START Supplied material
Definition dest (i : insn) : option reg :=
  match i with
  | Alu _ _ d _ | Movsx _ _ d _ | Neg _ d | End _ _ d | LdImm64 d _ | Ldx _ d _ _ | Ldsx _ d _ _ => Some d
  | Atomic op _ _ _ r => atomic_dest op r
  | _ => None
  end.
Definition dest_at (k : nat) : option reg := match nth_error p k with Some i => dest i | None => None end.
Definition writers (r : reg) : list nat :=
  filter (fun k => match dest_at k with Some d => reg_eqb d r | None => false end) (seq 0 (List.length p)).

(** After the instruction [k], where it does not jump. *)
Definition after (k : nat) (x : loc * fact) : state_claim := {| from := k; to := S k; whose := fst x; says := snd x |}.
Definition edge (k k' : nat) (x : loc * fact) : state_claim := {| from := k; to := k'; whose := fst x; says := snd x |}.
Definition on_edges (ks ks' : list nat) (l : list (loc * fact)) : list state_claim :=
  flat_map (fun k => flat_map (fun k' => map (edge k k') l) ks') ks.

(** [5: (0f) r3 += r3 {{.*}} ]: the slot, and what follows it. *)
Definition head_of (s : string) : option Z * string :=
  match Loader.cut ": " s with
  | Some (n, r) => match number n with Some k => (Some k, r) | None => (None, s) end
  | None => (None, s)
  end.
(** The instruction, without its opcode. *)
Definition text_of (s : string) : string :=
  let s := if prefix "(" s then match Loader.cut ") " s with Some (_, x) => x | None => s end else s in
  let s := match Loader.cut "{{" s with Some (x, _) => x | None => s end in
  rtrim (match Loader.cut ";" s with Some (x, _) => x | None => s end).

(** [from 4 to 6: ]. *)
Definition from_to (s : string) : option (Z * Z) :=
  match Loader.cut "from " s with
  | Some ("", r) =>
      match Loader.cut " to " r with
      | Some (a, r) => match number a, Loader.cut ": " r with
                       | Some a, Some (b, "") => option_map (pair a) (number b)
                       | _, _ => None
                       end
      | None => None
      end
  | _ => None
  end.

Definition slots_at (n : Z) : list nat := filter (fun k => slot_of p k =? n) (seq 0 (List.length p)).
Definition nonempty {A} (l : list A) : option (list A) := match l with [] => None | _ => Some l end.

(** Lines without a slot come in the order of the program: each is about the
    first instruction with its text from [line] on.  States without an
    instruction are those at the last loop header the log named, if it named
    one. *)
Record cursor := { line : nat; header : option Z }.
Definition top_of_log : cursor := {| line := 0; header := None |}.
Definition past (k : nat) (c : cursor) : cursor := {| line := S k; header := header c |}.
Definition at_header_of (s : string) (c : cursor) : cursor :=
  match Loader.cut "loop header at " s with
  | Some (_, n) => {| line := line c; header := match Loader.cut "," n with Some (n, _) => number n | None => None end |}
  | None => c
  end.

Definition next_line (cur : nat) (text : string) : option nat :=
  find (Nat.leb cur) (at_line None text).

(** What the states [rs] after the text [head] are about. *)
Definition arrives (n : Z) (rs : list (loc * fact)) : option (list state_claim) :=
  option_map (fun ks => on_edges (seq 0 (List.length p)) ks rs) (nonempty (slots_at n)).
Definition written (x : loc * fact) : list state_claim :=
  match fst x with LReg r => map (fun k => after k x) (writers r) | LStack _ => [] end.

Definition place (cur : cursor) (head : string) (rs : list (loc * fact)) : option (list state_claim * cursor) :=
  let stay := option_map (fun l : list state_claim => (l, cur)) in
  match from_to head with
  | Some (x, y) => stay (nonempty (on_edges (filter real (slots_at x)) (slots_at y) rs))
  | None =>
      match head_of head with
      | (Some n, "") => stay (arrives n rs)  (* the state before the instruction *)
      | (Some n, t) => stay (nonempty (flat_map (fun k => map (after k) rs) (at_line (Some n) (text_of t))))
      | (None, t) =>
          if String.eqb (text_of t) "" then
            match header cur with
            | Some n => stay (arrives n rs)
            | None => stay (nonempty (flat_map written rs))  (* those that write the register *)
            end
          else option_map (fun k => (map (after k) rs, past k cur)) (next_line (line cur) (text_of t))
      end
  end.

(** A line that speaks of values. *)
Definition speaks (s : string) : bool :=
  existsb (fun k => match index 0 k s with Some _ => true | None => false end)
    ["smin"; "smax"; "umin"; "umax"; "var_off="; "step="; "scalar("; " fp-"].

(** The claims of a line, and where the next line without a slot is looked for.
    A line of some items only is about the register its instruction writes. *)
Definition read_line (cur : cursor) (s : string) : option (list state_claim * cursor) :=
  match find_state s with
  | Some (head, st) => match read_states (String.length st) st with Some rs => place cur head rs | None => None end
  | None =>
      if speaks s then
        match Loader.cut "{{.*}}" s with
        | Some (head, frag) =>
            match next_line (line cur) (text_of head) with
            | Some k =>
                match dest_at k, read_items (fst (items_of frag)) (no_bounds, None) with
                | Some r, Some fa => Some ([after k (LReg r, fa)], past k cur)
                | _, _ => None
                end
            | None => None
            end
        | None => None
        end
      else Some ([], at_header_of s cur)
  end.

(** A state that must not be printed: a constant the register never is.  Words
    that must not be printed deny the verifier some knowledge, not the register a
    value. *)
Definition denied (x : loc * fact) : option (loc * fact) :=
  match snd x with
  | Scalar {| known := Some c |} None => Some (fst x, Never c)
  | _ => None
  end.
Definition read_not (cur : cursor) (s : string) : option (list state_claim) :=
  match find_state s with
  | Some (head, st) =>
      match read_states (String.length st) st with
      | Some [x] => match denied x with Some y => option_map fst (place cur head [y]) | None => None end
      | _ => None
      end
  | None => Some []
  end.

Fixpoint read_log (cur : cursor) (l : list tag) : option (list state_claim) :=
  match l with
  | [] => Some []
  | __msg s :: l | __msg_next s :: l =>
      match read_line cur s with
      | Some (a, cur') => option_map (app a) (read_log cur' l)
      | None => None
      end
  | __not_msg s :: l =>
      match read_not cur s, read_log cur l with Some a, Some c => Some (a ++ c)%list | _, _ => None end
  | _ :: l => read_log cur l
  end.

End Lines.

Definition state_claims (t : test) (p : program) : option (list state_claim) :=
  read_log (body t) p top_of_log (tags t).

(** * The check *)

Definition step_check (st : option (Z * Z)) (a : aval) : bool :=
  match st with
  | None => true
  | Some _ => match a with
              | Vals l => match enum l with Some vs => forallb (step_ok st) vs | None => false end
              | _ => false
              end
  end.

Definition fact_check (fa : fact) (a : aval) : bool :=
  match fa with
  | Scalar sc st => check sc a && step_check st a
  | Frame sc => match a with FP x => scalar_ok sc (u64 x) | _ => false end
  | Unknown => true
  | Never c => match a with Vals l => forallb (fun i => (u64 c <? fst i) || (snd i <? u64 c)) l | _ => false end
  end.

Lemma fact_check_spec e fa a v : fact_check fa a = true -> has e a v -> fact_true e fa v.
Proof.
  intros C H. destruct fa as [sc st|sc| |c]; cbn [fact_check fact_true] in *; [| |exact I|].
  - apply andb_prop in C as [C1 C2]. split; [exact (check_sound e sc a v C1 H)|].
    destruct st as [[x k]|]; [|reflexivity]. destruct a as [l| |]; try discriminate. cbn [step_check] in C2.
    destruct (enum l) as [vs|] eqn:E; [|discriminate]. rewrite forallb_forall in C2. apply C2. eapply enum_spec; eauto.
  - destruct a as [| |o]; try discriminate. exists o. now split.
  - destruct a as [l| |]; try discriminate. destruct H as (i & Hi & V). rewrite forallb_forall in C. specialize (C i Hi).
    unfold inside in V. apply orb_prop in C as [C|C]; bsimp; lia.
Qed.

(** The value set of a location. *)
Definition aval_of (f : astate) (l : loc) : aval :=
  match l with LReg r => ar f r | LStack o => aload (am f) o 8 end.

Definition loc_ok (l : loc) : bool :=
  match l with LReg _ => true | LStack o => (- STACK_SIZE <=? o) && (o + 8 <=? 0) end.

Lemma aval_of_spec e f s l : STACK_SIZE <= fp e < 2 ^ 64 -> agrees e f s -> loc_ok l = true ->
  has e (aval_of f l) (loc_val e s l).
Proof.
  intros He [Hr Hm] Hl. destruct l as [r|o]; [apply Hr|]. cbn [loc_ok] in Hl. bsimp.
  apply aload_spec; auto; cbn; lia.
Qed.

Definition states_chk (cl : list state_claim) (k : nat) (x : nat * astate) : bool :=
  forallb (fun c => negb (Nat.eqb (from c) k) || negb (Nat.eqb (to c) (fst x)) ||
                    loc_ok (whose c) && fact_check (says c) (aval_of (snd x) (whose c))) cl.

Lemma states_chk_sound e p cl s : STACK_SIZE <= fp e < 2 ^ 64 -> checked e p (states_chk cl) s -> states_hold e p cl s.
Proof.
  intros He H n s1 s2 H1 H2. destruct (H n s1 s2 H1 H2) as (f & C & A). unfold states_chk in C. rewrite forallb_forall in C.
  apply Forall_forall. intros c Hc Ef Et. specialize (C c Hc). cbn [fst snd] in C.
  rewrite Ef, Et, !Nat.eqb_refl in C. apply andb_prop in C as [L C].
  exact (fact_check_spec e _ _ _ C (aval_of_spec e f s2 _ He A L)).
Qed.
END Supplied material
Task brief >> Starting at the line above that contains "Some (a, r)", repeat each line exactly up to and including the line that contains "Definition slots_at (n", and stop there.

Answer box >>
      | Some (a, r) => match number a, Loader.cut ": " r with
                       | Some a, Some (b, "") => option_map (pair a) (number b)
                       | _, _ => None
                       end
      | None => None
      end
  | _ => None
  end.

Definition slots_at (n : Z) : list nat := filter (fun k => slot_of p k =? n) (seq 0 (List.length p)).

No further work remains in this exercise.